We leave our ceiling fan on when we go to work and some windows open, but still the drips. What can we do?
Answer: Improper ventilation and insulation of home attic space can produce high humidity levels and trap moisture that produces condensation. But from what I've seen, a lot of A-frame houses don't have attics, so condensation moves down to the next level.
You need to reduce the humidity level in your living space so the warm, damp air that rises and condenses on the cooler ceiling doesn't rain on your parade (and floor).
I'd suggest getting in an insulation contractor to see what can be done to correct the problem before mold and mildew get started. The corrective action you have taken just isn't enough.
The first summer I moved into my current house, I noticed dampness on the floor of my normally bone-dry basement. It was summer, the humidity levels in the basement were high, and condensation was forming on the outside of the air-conditioning ducts - enough to drip on the floor.
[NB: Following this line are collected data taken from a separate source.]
(** Everything a successful quote computes, in terms of its intermediate lines. *)
Lemma quote_inv input cat q : calculateOrderQuote input cat = Ok q ->
  exists lines0 lines order promo ship,
    Forall line_ok lines0 /\ length lines0 = length (qo_lines input) /\
    Forall2 same_line lines0 lines /\ Forall2 finished lines (q_lines q) /\
    total il_allocatedOrderDiscountVnd lines = order + promo /\
    0 <= order /\ 0 <= promo /\ 0 <= ship /\
    order + promo <= total il_lineGrossVnd lines0 - total il_itemDiscountVnd lines0 /\
    subtotal q = int (total il_lineGrossVnd lines0) /\
    itemDiscountTotal q = int (total il_itemDiscountVnd lines0) /\
    orderDiscountTotal q = int order /\ promotionDiscountTotal q = int promo /\
    totalDiscount q = int (total il_itemDiscountVnd lines0 + (order + promo)) /\
    shippingFee q = int ship /\ taxTotal q = int (total (fun o => nval (taxAmount o)) (q_lines q)) /\
    grandTotal q = int (nval (subtotal q) - nval (totalDiscount q) + nval (taxTotal q) + ship) /\
    effectiveDiscountPercent q = effective_percent (nval (totalDiscount q)) (nval (subtotal q)).
Proof.
  unfold calculateOrderQuote. intros H. destruct (qo_lines input) eqn:El; [discriminate|].
  rewrite <- El in *. inv_ok. case_if_in H; [discriminate|]. inv_ok. destruct a3 as [out tax]. inv_ok.
  apply price_lines_ok in Ha as [(Hok & Hsub & Hitem) Hlen].
  pose proof (total_line_ok _ Hok) as (Hafter & Hb & _).
  bool_prop. rewrite Hsub, Hitem in *. rewrite <- Hafter in Ha2.
  apply item_discount_bounds in Ha0; [|lia]. apply parseVndAmount_nonneg in Ha1.
  apply allocate_discount_Ok in Ha2 as [Hsame Halloc]; [|done|lia].
  apply finish_lines_ok in Ha3 as [Hfin ->]. apply parseVndAmount_nonneg in Ha4.
  repeat match goal with Hv : vndNumber _ = Ok _ |- _ => apply vndNumber_Ok in Hv as [-> _] end.
  exists (ps_interLines a), a2, a0, a1, a3. cbn [q_lines subtotal itemDiscountTotal orderDiscountTotal
    promotionDiscountTotal totalDiscount shippingFee taxTotal grandTotal effectiveDiscountPercent nval int Qnum].
  repeat split; (done || lia).
Qed.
A properly sized dehumidifier solved my problem, even though some experts tell me that dehumidifying a space simply creates dry space for more humid air to penetrate the basement walls. Meaning that the dehumidifier has to run pretty much all the time, adding considerably to your utility bill.
Q: I would like to move my laundry room to the second floor of my rowhouse. I know this comes with risk. Is there anything I can do to minimize the risk.
A: Your plumber or contractor would be the best judge of this. Reinforcing the floor and putting a catch pan under the washer would solve potential shake-and-leak problems.
Moving the laundry room is a good step for resale, however, because most buyers would rather not go to the basement to do their wash.